Harrison Jones looked down at his foot, and it was pointing back at him.
“I thought, ‘Oh that’s disgusting’,” Jones recalls. In shock at the time, he just remembers it being weird, but not immediately painful.
Harrison Jones clutches his injured leg on the boundary line.Credit: AFL Photos
It was just on three-quarter-time against North Melbourne in round eight when the versatile, tall wingman contested a ball at the boundary and landed with his foot at a right angle, which was, as it happens, the perfectly wrong angle for a rare dislocation. He tumbled over the line and found himself with his back against the fence.
“I didn’t think it would be as bad as it was but when I looked down, I thought, oh I shouldn’t swear, but I was, ‘Oh no, here we go, what’s happened here?’
“Initially, I thought I had just rolled my ankle – then I looked down I thought, ‘That is not a roll’. It was pointing the other way, it was facing towards me.”
The trainers and club doctor headed over to him, as alarmed and slightly grossed out fans leant over the fence to look. The cameras replayed the oddly angled foot like it was on a loop.
Doctors gave Jones pain relief with the “green whistle” out on the ground. Credit: AFL Photos
The doctor immediately tried to put the ankle back in, before there was any chance of pain medication, but it would not go. That bit hurt, but again the shock dulled the pain. They then gave him a “green whistle” for pain relief.
“The shock made it feel less sore, if that makes sense. It was more a really gross, yuck feeling,” Jones said.
“People weren’t really saying anything to me over the fence. I was trying to act cool in the sense that ‘No, I’m fine’. Then I saw some of the faces looking over the fence and I said to one of the trainers to put a towel over my foot because I was like, I don’t want people to see this. I don’t even want to see it, let alone some kids and people in the crowd.”
With the game continuing – Jones was outside the boundary and not interrupting play – and just a minute or so before the three-quarter-time siren, the stretcher cart had difficulty getting to him. Finally, the cart driver got to Jones … and he ran over the physio.
Harrison Jones leaves the field.Credit: Getty Images
“I don’t think he [the physio] was rapt with that. It was a bit of panic stations out there on what to do and what was going on,” he said.
By this time, the siren for three-quarter-time had sounded, but it still took some time to get Jones onto the cart. The club’s “Flame Runner” was also getting twitchy at being held up from their race against a fan around the boundary during the break because Jones and the cart were on the track.
The umpires went to the Essendon and North Melbourne huddles to tell them not to hurry as the break would be longer while they got Jones off the ground.
“I got in the rooms, and they attempted to put it back in again but my ankle was taped and the tape was restricting it. They took the tape off and at this point the foot was still facing the wrong way,” he said.
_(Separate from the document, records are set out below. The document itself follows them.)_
(** An entry before the [i]-th is the call, made at the instant [t]. *)
Definition happened_before (s : studio_system) (i : nat) (r : UIRequest) {B} (c : call B) (x : B) (t : time) : Prop :=
  ∃ j a, (j < i)%nat ∧ happened_at s j r c x a ∧ t = clock a.

(** The session was issued, at the instant [t], with a token whose digest is
    the cookie's. *)
Definition issued_before (s : studio_system) (i : nat) (cookie : string) (session : Session) (t : time) : Prop :=
  ∃ r user method token, happened_before s i r (IssueSession user method) (Ok (token, session)) t ∧
    Artifact.sha256 token = Artifact.sha256 cookie.

(** The request [r] finished a ceremony with the user's passkey: WebAuthn
    accepted its body for the challenge that an earlier call, less than
    [flowLifetime] before, had begun for the same user and purpose. *)
Definition login_before (s : studio_system) (i : nat) (r : UIRequest) (userID : string) (mode : Mode) : Prop :=
  ∃ j j0 r0 service service0 u u0 token token0 q c opts data a a0,
    (j0 < j < i)%nat ∧ Identity.ID u.1 = userID ∧ Identity.ID u0.1 = userID ∧
    happened_at s j r (EndLogin service u token mode q) (Ok c) a ∧
    happened_at s j0 r0 (StartLogin service0 u0 mode) (Ok (opts, token0)) a0 ∧
    Artifact.sha256 token = Artifact.sha256 token0 ∧ (clock a < clock a0 + flowLifetime)%Z ∧
    wa_BeginLogin (wa service0) a0 u0 = Ok (opts, data) ∧ wa_FinishLogin (wa service) a u data q = Ok c.

(** Likewise for the enrolment of a passkey. *)
Definition enrolment_before (s : studio_system) (i : nat) (r : UIRequest) (userID : string) : Prop :=
  ∃ j j0 r0 service service0 u u0 token token0 q c opts data a a0,
    (j0 < j < i)%nat ∧ Identity.ID u.1 = userID ∧ Identity.ID u0.1 = userID ∧
    happened_at s j r (EndRegistration service u token q) (Ok c) a ∧
    happened_at s j0 r0 (StartRegistration service0 u0) (Ok (opts, token0)) a0 ∧
    Artifact.sha256 token = Artifact.sha256 token0 ∧ (clock a < clock a0 + flowLifetime)%Z ∧
    wa_BeginRegistration (wa service0) a0 u0 = Ok (opts, data) ∧ wa_FinishRegistration (wa service) a u data q = Ok c.

Variable s : studio_system.
Hypothesis Hs : studio_reachable h proxy s.

Lemma entry_facts i e : ss_trace s !! i = Some e →
  permitted proxy (te_request e) (te_past e) (h_call (te_now e)) ∧ from_wire (te_request e) ∧
  Invariant.wf (h_before (te_now e)).1.
Proof.
  intros Hi. pose proof (td_trace _ _ (told_reachable h proxy s Hs) i e Hi) as He.
  split_and!; [apply (eo_permitted _ _ _ He)|apply (eo_wire _ _ _ He)|apply Reachable.wf_reachable, (eo_reachable _ _ _ He)].
Qed.

Lemma did_at i e {B} (c : call B) x : ss_trace s !! i = Some e → did c x (te_past e) →
  ∃ j a w e', (j < i)%nat ∧ ss_trace s !! j = Some e' ∧ te_request e' = te_request e ∧ te_now e' = happen c a w ∧ (perform c a w).1 = x.
Proof.
  intros Hi (a & w & Hin & Hx). destruct (past_entry h proxy s i e _ Hs Hi Hin) as (j & e' & Hj & He' & Hn & Hr & _).
  by exists j, a, w, e'.
Qed.

Lemma did_before i e {B} (c : call B) x : ss_trace s !! i = Some e → did c x (te_past e) →
  ∃ t, happened_before s i (te_request e) c x t.
Proof.
  intros Hi Hd. destruct (did_at i e c x Hi Hd) as (j & a & w & e' & Hj & He' & Hr & Hn & Hx).
  exists (clock a), j, a. split_and!; try done. by exists e', w.
Qed.

Lemma found_before i r cookie session t :
  happened_before s i r (LookupSession cookie) (Some session) t →
  ∃ t0, issued_before s i cookie session t0 ∧ (t < t0 + SessionDuration)%Z.
Proof.
  intros (j & a & Hj & (e & w & He & Hr & Hn & Hx) & ->). cbn in Hx. apply Session_found in Hx as [Hx Ht].
  assert (sessions (c_manager (h_before (te_now e)).2) !! Artifact.sha256 cookie = Some session) as Hfound by (by rewrite Hn).
  destruct (found_was_made h proxy (λ c, sessions (c_manager c)) session_made (Hprov := session_provenance) s j e _ _ Hs He Hfound)
    as (j0 & e0 & Hj0 & He0 & user & method & a0 & w0 & token & Hn0 & Hx0 & Hd).
  exists (clock a0). split.
  - exists (te_request e0), user, method, token. split; [|done]. exists j0, a0. split_and!; [lia| |done]. by exists e0, w0.
  - cbn in Hx0. apply IssueUserSession_Ok in Hx0 as (_ & _ & _ & _ & Hexp). by rewrite <- Hexp.
Qed.

Lemma login_found i r service u token mode q c a :
  happened_at s i r (EndLogin service u token mode q) (Ok c) a → mode ≠ ModeEnrollment →
  ∀ k, (i < k)%nat → login_before s k r (Identity.ID u.1) mode.
Proof.
  intros Hat Hm k Hk. pose proof Hat as (e & w & He & Hr & Hn & Hx). cbn in Hx.
  apply FinishLogin_Ok in Hx as (f & Hf & Hu & Hmode & Ht & Hw).
  assert (c_flows (h_before (te_now e)).2 !! Artifact.sha256 token = Some f) as Hfound by (by rewrite Hn).
  destruct (found_was_made h proxy c_flows flow_made (Hprov := flow_provenance) s i e _ _ Hs He Hfound)
    as (j0 & e0 & Hj0 & He0 & service0 & u0 & a0 & w0 & opts & token0 & Hd & Hu0 & Hexp & [(Hn0 & Hx0 & Hw0 & _)|(_ & _ & _ & Hbad)]);
    [|congruence]. rewrite Hmode in *.
  exists i, j0, (te_request e0), service, service0, u, u0, token, token0, q, c, opts, (f_Session f), a, a0.
  split_and!; try done; [congruence|by exists e0, w0|by rewrite <- Hexp].
Qed.

Lemma enrolment_found i r service u token q c a :
  happened_at s i r (EndRegistration service u token q) (Ok c) a →
  ∀ k, (i < k)%nat → enrolment_before s k r (Identity.ID u.1).
Proof.
  intros Hat k Hk. pose proof Hat as (e & w & He & Hr & Hn & Hx). cbn in Hx.
  apply FinishRegistration_Ok in Hx as (f & Hf & Hu & Hmode & Ht & Hw).
  assert (c_flows (h_before (te_now e)).2 !! Artifact.sha256 token = Some f) as Hfound by (by rewrite Hn).
  destruct (found_was_made h proxy c_flows flow_made (Hprov := flow_provenance) s i e _ _ Hs He Hfound)
    as (j0 & e0 & Hj0 & He0 & service0 & u0 & a0 & w0 & opts & token0 & Hd & Hu0 & Hexp & [(_ & _ & _ & Hbad)|(Hn0 & Hx0 & Hw0 & _)]);
    [congruence|].
  exists i, j0, (te_request e0), service, service0, u, u0, token, token0, q, c, opts, (f_Session f), a, a0.
  split_and!; try done; [congruence|by exists e0, w0|by rewrite <- Hexp].
Qed.

(** A user that a request reads for WebAuthn has a trimmed identifier. *)
Lemma loaded_id i e id u : ss_trace s !! i = Some e → loaded (te_past e) id u →
  Identity.ID u.1 = TrimSpace id ∧ TrimSpace (Identity.ID u.1) = Identity.ID u.1.
Proof.
  intros Hi [rp Hd]. destruct (did_at i e _ _ Hi Hd) as (j & a & w & e' & _ & He' & _ & Hn & Hx).
  cbn [perform on_db fst] in Hx. apply run_OperatorUserForWebAuthn in Hx.
  destruct (entry_facts j e' He') as (_ & _ & Hwf). rewrite Hn in Hwf. cbn in Hwf.
  destruct (Invariant.uo_row _ _ (Invariant.wf_users _ Hwf) _ _ Hx) as [-> _].
  split; [done|]. by apply (Invariant.uo_trim _ _ (Invariant.wf_users _ Hwf) _ _ Hx).
Qed.

Lemma read_id i e id u : ss_trace s !! i = Some e → did (Query (OperatorUser id)) (Ok u) (te_past e) →
  Identity.ID u = TrimSpace id.
Proof.
  intros Hi Hd. destruct (did_at i e _ _ Hi Hd) as (j & a & w & e' & _ & He' & _ & Hn & Hx).
  cbn [perform on_db fst] in Hx. apply run_OperatorUser in Hx.
  destruct (entry_facts j e' He') as (_ & _ & Hwf). rewrite Hn in Hwf. cbn in Hwf.
  by destruct (Invariant.uo_row _ _ (Invariant.wf_users _ Hwf) _ _ Hx) as [-> _].
Qed.

Lemma external_id i e p subject u : ss_trace s !! i = Some e →
  did (Query (OperatorUserByExternalIdentity p subject)) (Ok u) (te_past e) → TrimSpace (Identity.ID u) = Identity.ID u.
Proof.
  intros Hi Hd. destruct (did_at i e _ _ Hi Hd) as (j & a & w & e' & _ & He' & _ & Hn & Hx).
  cbn [perform on_db fst] in Hx. apply run_OperatorUserByExternalIdentity in Hx as [id Hx].
  destruct (entry_facts j e' He') as (_ & _ & Hwf). rewrite Hn in Hwf. cbn in Hwf.
  destruct (Invariant.uo_row _ _ (Invariant.wf_users _ Hwf) _ _ Hx) as [<- _].
  by apply (Invariant.uo_trim _ _ (Invariant.wf_users _ Hwf) _ _ Hx).
Qed.

(** The proxy vouches for a user of that identifier in the request. *)
Definition vouched_before (i : nat) (r : UIRequest) (userID : string) (status : Identity.Status) : Prop :=
  ∃ subject u rid created t, outer_identity proxy r = Some subject ∧
    happened_before s i r (Mutate (ResolveUser trustedProxyProvider subject subject "" rid)) (Ok (u, created)) t ∧
    Identity.u_Status u = status ∧ TrimSpace (Identity.ID u) = userID.

Lemma vouched_found i e status u : ss_trace s !! i = Some e → vouched proxy (te_request e) (te_past e) status u →
  vouched_before i (te_request e) (Identity.ID u.1) status.
Proof.
  intros Hi (u0 & (subject & rid & created & Ho & Hd) & Hst & Hl).
  destruct (did_before i e _ _ Hi Hd) as [t Ht]. destruct (loaded_id i e _ _ Hi Hl) as [-> _].
  by exists subject, u0, rid, created, t.
Qed.

Lemma passkey_found i e mode u c : ss_trace s !! i = Some e → mode ≠ ModeEnrollment → passkey_login mode (te_past e) u c →
  login_before s i (te_request e) (Identity.ID u.1) mode.
Proof.
  intros Hi Hm (service & token & q & Hd). destruct (did_at i e _ _ Hi Hd) as (j & a & w & e' & Hj & He' & Hr & Hn & Hx).
  eapply login_found; [|done|exact Hj]. by exists e', w.
Qed.

Lemma enrolled_found i e u c : ss_trace s !! i = Some e → passkey_enrolled (te_past e) u c →
  enrolment_before s i (te_request e) (Identity.ID u.1).
Proof.
  intros Hi (service & token & q & Hd). destruct (did_at i e _ _ Hi Hd) as (j & a & w & e' & Hj & He' & Hr & Hn & Hx).
  eapply enrolment_found; [|exact Hj]. by exists e', w.
Qed.

(** Less than [recoveryTicketLifetime] before, a request without an outer
    identity that had finished a recovery ceremony got the ticket. *)
Definition ticket_before (i : nat) (userID ticket : string) (t : time) : Prop :=
  ∃ j r token t0, (j < i)%nat ∧ (∃ a, happened_at s j r (IssueTicket userID) (Ok token) a ∧ t0 = clock a) ∧
    Artifact.sha256 token = Artifact.sha256 (TrimSpace ticket) ∧ (t < t0 + recoveryTicketLifetime)%Z ∧
    outer_identity proxy r = None ∧ login_before s j r userID ModeRecovery.

Lemma ticket_found i e userID ticket : ss_trace s !! i = Some e → TrimSpace userID = userID →
  did (ConsumeTicket ticket userID) true (te_past e) → ∃ t, ticket_before i userID ticket t ∧
    happened_before s i (te_request e) (ConsumeTicket ticket userID) true t.
Proof.
  intros Hi Htrim Hd. destruct (did_at i e _ _ Hi Hd) as (j & a & w & e' & Hj & He' & Hr & Hn & Hx).
  pose proof Hx as Hx'. cbn in Hx'. apply ConsumeRecoveryTicket_true in Hx' as (tk & Htk & Hu & Ht).
  assert (c_tickets (h_before (te_now e')).2 !! Artifact.sha256 (TrimSpace ticket) = Some tk) as Hfound by (by rewrite Hn).
  destruct (found_was_made h proxy c_tickets ticket_made (Hprov := ticket_provenance) s j e' _ _ Hs He' Hfound)
    as (j0 & e0 & Hj0 & He0 & userID0 & a0 & w0 & token & Hn0 & Hx0 & Hdig & ->).
  destruct (entry_facts j0 e0 He0) as (Hp & _ & _). rewrite Hn0 in Hp. cbn in Hp.
  destruct Hp as (u & c & Hrec & Hlogin & ->). cbn in Hu, Ht. rewrite Htrim in Hu.
  destruct Hrec as (Hno & subject & u1 & _ & _ & Hl). destruct (loaded_id j0 e0 _ _ He0 Hl) as [_ Hid]. rewrite Hid in Hu.
  exists (clock a). split; [|exists j, a; split_and!; [done|by exists e', w|done]].
  rewrite <- Hu. exists j0, (te_request e0), token, (clock a0). split_and!; try done; [lia| |by eapply passkey_found].
  exists a0. split; [|done]. by exists e0, w0.
Qed.
End Past.

(** ** Theorems *)

(** The changes an operator makes: who is said to make them, and whether an
    administrator is asked for. *)
Definition operator_change {B} (m : mutation B) : option (string * bool) :=
  match m with
  | SetNickname _ _ _ actor | SetPolicy _ _ _ actor | Arm _ _ _ actor | Cancel _ _ actor => Some (actor, false)
  | CreateSpec spec _ => Some (Installation.CreatedBy spec, false)
  | DeleteInst _ _ actor | DeleteMach _ _ actor | ApproveKey _ _ _ actor | RevokeKey _ _ _ actor
  | ApproveUser _ _ _ actor | BlockUser _ _ actor => Some (actor, true)
  | ResolveUser _ _ _ _ _ | ClaimAdmin _ _ _ | SaveCredential _ _ _ _ _ _ => None
  end.

Lemma may_change_operator `{Artifact.Crypto} `{WebAuthn} proxy r K B (m : mutation B) actor admin :
  operator_change m = Some (actor, admin) → may_change proxy r K m → operator_acts proxy admin r K actor.
Proof. destruct m; intros [= <- <-]; cbn; try done. by intros [? _]. Qed.

(** C5. Every change an operator makes through the interface -- to a machine, an
    installation, an assignment, a trust key or a user -- is the act of an
    authenticated operator: the request came over a transport the proxy vouches
    for or from the loopback, its cookie is the token of a session that had been
    issued less than eight hours before, its form carries that session's CSRF
    token, and during the request the session's user was active, with the role
    of the session, the name the audit event bears and, for deletions, trust
    keys and users, the role of an administrator. *)
Theorem operator_changes_are_authorised `{Artifact.Crypto} `{WebAuthn} h proxy s i e B (m : mutation B) a w actor admin :
  studio_reachable h proxy s → ss_trace s !! i = Some e → te_now e = happen (Mutate m) a w →
  operator_change m = Some (actor, admin) →
  let r := te_request e in
  transport_secure proxy r = true ∧
  ∃ session cookie form u t0 t1 t2,
    session_cookie r = Some cookie ∧ PostForm r = Ok form ∧ ValidateCSRF session (Get form "csrf") = true ∧
    issued_before s i cookie session t0 ∧
    happened_before s i r (LookupSession cookie) (Some session) t1 ∧ (t1 < t0 + SessionDuration)%Z ∧
    happened_before s i r (Query (OperatorUser (UserID session))) (Ok u) t2 ∧
    Identity.u_Status u = Identity.StatusActive ∧ Identity.u_Role u = s_Role session ∧
    actor = "user:" +:+ Identity.Subject u ∧ (admin = true → Identity.u_Role u = Identity.RoleAdmin).
Proof.
  intros Hs Hi Hn Hop r. destruct (entry_facts h proxy s Hs i e Hi) as (Hp & _ & _). rewrite Hn in Hp. cbn in Hp.
  apply (may_change_operator _ _ _ _ _ _ _ Hop) in Hp as (session & cookie & form & Hl & Hadmin & Hform & Hcsrf & ->).
  destruct Hl as [Hsec Hck Hf (u & Hu & Hst & Hrole & Hact)]. split; [done|].
  destruct (did_before h proxy s Hs i e _ _ Hi Hf) as [t1 Ht1]. destruct (did_before h proxy s Hs i e _ _ Hi Hu) as [t2 Ht2].
  destruct (found_before h proxy s Hs i _ _ _ _ Ht1) as (t0 & Ht0 & Hlt).
  exists session, cookie, form, u, t0, t1, t2. split_and!; try done.
  intros Ha. rewrite Hrole. by apply String.eqb_eq, Hadmin.
Qed.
“I have got a gnarly video of them trying to put it back in and you can see, not the bone sticking out of the skin, but the imprint of the bone on the skin. It’s pretty gruesome.”
For the sake of good taste and to make sure readers keep their cornflakes down, he preferred not to share the video. Probably wise.
Once the tape was off the doctors quickly slotted the foot back in and, like flicking a light switch, any residual pain and discomfort almost disappeared.
Jones’ parents had arrived in the rooms. His dad had missed the incident as he had sneaked out to the loo to beat the three-quarter-time crowds. His mum played down her panic, worried that her distress would only upset her son. He was taken by ambulance to hospital for scans.
“The doctor at the hospital said, ‘You will definitely have a broken ankle or broken fibula because every one we have seen of these, it has been a snapped leg.’ I think I was still pretty high on the juice at this point, so I was like, ‘Oh well, I will be the only one’.
“We got the scans back and there was no break[in the ankle or lower leg]. I was sent home. Then I got an MRI the next morning and there was only a minor break on the outside of my foot and some ligament damage.”
Jones had suffered a subtalar dislocation (of the heel joint), which he was told accounts for only 1 per cent of dislocations.
He was put in a moon boot, then a brace. Incredibly, he was able to get back to running on the AlterG treadmill barely more than a fortnight later.
Having been confronted with the likelihood of double breaks to his lower leg and ankle, which would have ended his season, Jones has turned out to be something of a rarity at Essendon – an injured player who might return quickly. The Bombers are desperately undermanned for Thursday night’s clash with the Brisbane Lions at the ’Gabba.
“[Former Richmond player] Reece Conca did the same injury a few years back, but there are not really many guidelines on how it will heal so we are playing it a lot by ear,” Jones said. “But it will definitely be sooner rather than later, which is a great result.”